In Situ Controlled Growth of Strongly Quantum Confined CsPbBr3/FAPbBr3 Core/Crown Nanoplatelets for Blue Light Emitting Diodes

Abstract A few unit cells of thick colloidal CsPbBr 3 nanoplatelets (NPLs) exhibit strong quantum confinement. However, due to the increased surface‐to‐volume ratio, they show poor photoluminescence quantum yield (PLQY) resulting from surface traps. Here, a unique, quantum‐confined core/crown perovskite is reported for the first time, where the CsPbBr 3 NPL surface is passivated by laterally grown thin FAPbBr 3 crown layers. Unlike regular core/shells, the FAPbBr 3 is coated around the core NPLs resulting in blue emission. Careful control of the growth kinetics while monitoring growth using in situ PL led to the formation of core/crown perovskites with nearly two times improvement in thin film PLQYs. HR‐TEM analyses show that the interplanar distances of the core match with CsPbBr 3 and the crown match with FAPbBr 3 . The XRD and TEM analyses revealed that their thickness remains the same even if Cs + to FA + ratios are varied, indicating lateral growth of FAPbBr 3 around the CsPbBr 3 core.
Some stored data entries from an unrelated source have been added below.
(** * ComfyUI-ChomfyNodes: prompt-line nodes, embedded and verified

    A shallow embedding of the four nodes of the repository

      - [nodes/prompt_line_loader.py]       (module [PromptLineLoader])
      - [nodes/auto_prompt_line.py]         (module [AutoPromptLineLoader])
      - [nodes/simple_number_counter.py]    (module [SimpleNumberCounter])
      - [nodes/wildcard_prompt_assembler.py] (module [WildcardPromptAssembler])

    Python integers are [Z]; Python [str] values are [string]s whose
    characters are read as code points below 256; a Python dict with
    string keys is a [gmap string _]; the [self._state] dict of a node,
    whose key set never changes, is a record.  Exceptions are values of
    [PyError]; a method that mutates [self] and may raise is a function
    [S -> S * result A]: the state that comes back is the one the
    instance is left in, also when the call raised.

    The file system, [python-docx], [csv.reader], [glob] and the seed the
    operating system gives an unseeded [random.Random] are the [World] a
    call runs in; [random.Random] itself is the class [PyRandom].

    The model comes first, one module per node; then the notions the
    statements use and a sample world; then the theorems: the wrap-around
    index and the sequencer, the composer's cache and records, its reset,
    seeding and sequential selection, and binary64 addition for the
    counter; after them the facts on whole runs: the sequencer's bounds,
    errors and order of emission, the single-shot loader against the
    sequencer, the counter up to, at and around its cap, and the
    composer's cache, cursors, parsing, texts and prompt; and last the
    wrap-around index in both line nodes, the composer's source indices
    against the items of a file, and the generator of a composer call. *)

From Stdlib Require Import ZArith String Ascii List Bool Lia SpecFloat.
From stdpp Require Import base gmap strings list.
Import ListNotations.
(** X8: [_initialize] returns on every claims table. It registers
    [2 + 2 * n_objects] variables, in the order [honest_probs_p], the
    [object_probs_p], [honest_probs_q], the [object_probs_q], under pairwise
    distinct names; both honesty variables start at 0.5 for each of the
    [n_sources] sources; and the variables at position [i] of
    [object_probs_p] and of [object_probs_q] belong to the [i]-th smallest
    object identifier [m] of the table (to object [i] itself only when the
    identifiers are dense): they start at the same vector, of
    [domain_sizes[m]] entries that are all [1 / domain_sizes[m]] and sum to
    one. *)
Theorem LCA_initialize_variables (self : LCA.t) :
  exists self' hp hq,
    LCA._initialize self = Ok self'
    /\ LCA.honest_probs_p self' = Some hp /\ LCA.honest_probs_q self' = Some hq
    /\ LCA.trainable_variables self'
       = hp :: LCA.object_probs_p self' ++ hq :: LCA.object_probs_q self'
    /\ length (LCA.trainable_variables self')
       = (2 + 2 * nunique (object_id <$> LCA.claims self))%nat
    /\ NoDup (var_name <$> LCA.trainable_variables self')
    /\ initial_value hp = initial_value hq
    /\ length (initial_value hp) = nunique (source_id <$> LCA.claims self)
    /\ (forall x, x ∈ initial_value hp -> x ≡ Fin (1 # 2))
    /\ forall i m,
         sorted_unique (object_id <$> LCA.claims self) !! i = Some m ->
         exists d,
           LCA.domain_sizes self' !! m = Some d /\ (1 <= d)%nat
           /\ LCA.object_probs_p self' !! i
              = Some (TfVariable ("truth_prob_" +:+ pretty m +:+ "_p")
                        (replicate d (Fin (1 / inject_Z (Z.of_nat d)))))
           /\ LCA.object_probs_q self' !! i
              = Some (TfVariable ("truth_prob_" +:+ pretty m +:+ "_q")
                        (replicate d (Fin (1 / inject_Z (Z.of_nat d)))))
           /\ np_sum (replicate d (Fin (1 / inject_Z (Z.of_nat d)))) ≡ Fin 1.
Proof.
  set (df := LCA.claims self).
  destruct (object_probs_lookup df "_p") as (ps & Hps & Hp).
  destruct (object_probs_lookup df "_q") as (qs & Hqs & Hq).
  unfold LCA._initialize, LCA._compute_prob_desc. fold df.
  rewrite Hps. cbn [mbind result_bind]. rewrite Hqs. cbn [mbind result_bind].
  eexists _, _, _. split; [reflexivity|]. cbn [LCA.honest_probs_p LCA.honest_probs_q
    LCA.trainable_variables LCA.object_probs_p LCA.object_probs_q LCA.domain_sizes
    LCA._register initial_value app].
  pose proof (Forall2_length _ _ _ Hp) as Lp.
  pose proof (Forall2_length _ _ _ Hq) as Lq.
  rewrite length_sorted_unique in Lp, Lq.
  split; [reflexivity|]. split; [reflexivity|].
  split; [rewrite <- !app_assoc; reflexivity|].
  split; [cbn [length]; rewrite !length_app; cbn [length]; lia|].
  split; [|split; [reflexivity|split; [|split]]].
  - (* the names *)
    assert (Hnp : forall suffix idx vars,
              Forall2 (fun m var =>
                  exists mx,
                    groupby_max_value df !! m = Some mx
                    /\ var = TfVariable ("truth_prob_" +:+ pretty m +:+ suffix)
                               (scale fdiv (ones (mx + 1)) (of_nat (mx + 1))))
                idx vars ->
              var_name <$> vars
              = (fun m => "truth_prob_" +:+ pretty m +:+ suffix) <$> idx).
    { intros suffix idx vars H. induction H as [|m var idx vars (mx & _ & ->) _ IH];
        [reflexivity|]. rewrite !fmap_cons, IH. reflexivity. }
    rewrite <- !app_assoc. cbn [app]. rewrite fmap_cons, fmap_app, fmap_cons.
    rewrite (Hnp _ _ _ Hp), (Hnp _ _ _ Hq). cbn [var_name].
    assert (Hinj : forall suffix,
              NoDup ((fun m => "truth_prob_" +:+ pretty m +:+ suffix)
                       <$> sorted_unique (object_id <$> df))).
    { intros suffix. apply NoDup_fmap_2; [|apply NoDup_sorted_unique].
      intros m m' H. apply (truth_prob_name_inj m m' suffix suffix eq_refl H). }
    apply NoDup_cons. split.
    { rewrite elem_of_app, elem_of_cons, !list_elem_of_fmap.
      intros [(m & H & _)|[H|(m & H & _)]]; simpl in H; discriminate. }
    apply NoDup_app. split; [apply Hinj|]. split.
    { intros x Hx Hx'. apply list_elem_of_fmap in Hx. destruct Hx as (m & -> & _).
      apply elem_of_cons in Hx'. destruct Hx' as [H|Hx']; [simpl in H; discriminate|].
      apply list_elem_of_fmap in Hx'. destruct Hx' as (m' & H & _).
      apply truth_prob_name_inj in H; [|reflexivity]. destruct H as [_ H]. discriminate. }
    apply NoDup_cons. split; [|apply Hinj].
    rewrite list_elem_of_fmap. intros (m & H & _). simpl in H. discriminate.
  - unfold scale, ones. cbn [initial_value].
    rewrite length_fmap, length_replicate. reflexivity.
  - intros x Hx. unfold scale, ones in Hx. cbn [initial_value] in Hx.
    rewrite fmap_replicate in Hx.
    apply elem_of_replicate in Hx. destruct Hx as [-> _]. reflexivity.
  - intros i m Hi.
    destruct (Forall2_lookup_l _ _ _ _ _ Hp Hi) as (vp & Hvp & mx & Hmx & ->).
    destruct (Forall2_lookup_l _ _ _ _ _ Hq Hi) as (vq & Hvq & mx' & Hmx' & ->).
    assert (mx' = mx) as -> by congruence.
    exists (mx + 1)%nat. rewrite lookup_fmap, Hmx.
    rewrite <- (uniform_prior (mx + 1)) by lia.
    split; [reflexivity|]. split; [lia|]. split; [exact Hvp|]. split; [exact Hvq|].
    rewrite (uniform_prior (mx + 1)) by lia.
    rewrite <- (fmap_replicate Fin), np_sum_Fin. apply Fin_equiv.
    rewrite <- (fmap_replicate (fun _ : unit => 1 / inject_Z (Z.of_nat (mx + 1))) _ tt).
    rewrite Qsum_const, length_replicate.
    pose proof (of_nat_pos (mx + 1) ltac:(lia)). field. lra.
Qed.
Further, FA + ions in the crown lattice are confirmed by FTIR and 1 HNMR. Finally, considering their high PLQYs and narrow linewidths, the core/crown NPLs are employed as blue emitters in light‐emitting diodes, and a maximum external quantum efficiency of 0.4% at 2.71 eV (457 nm) with a luminance of 513 cd m −2 is achieved.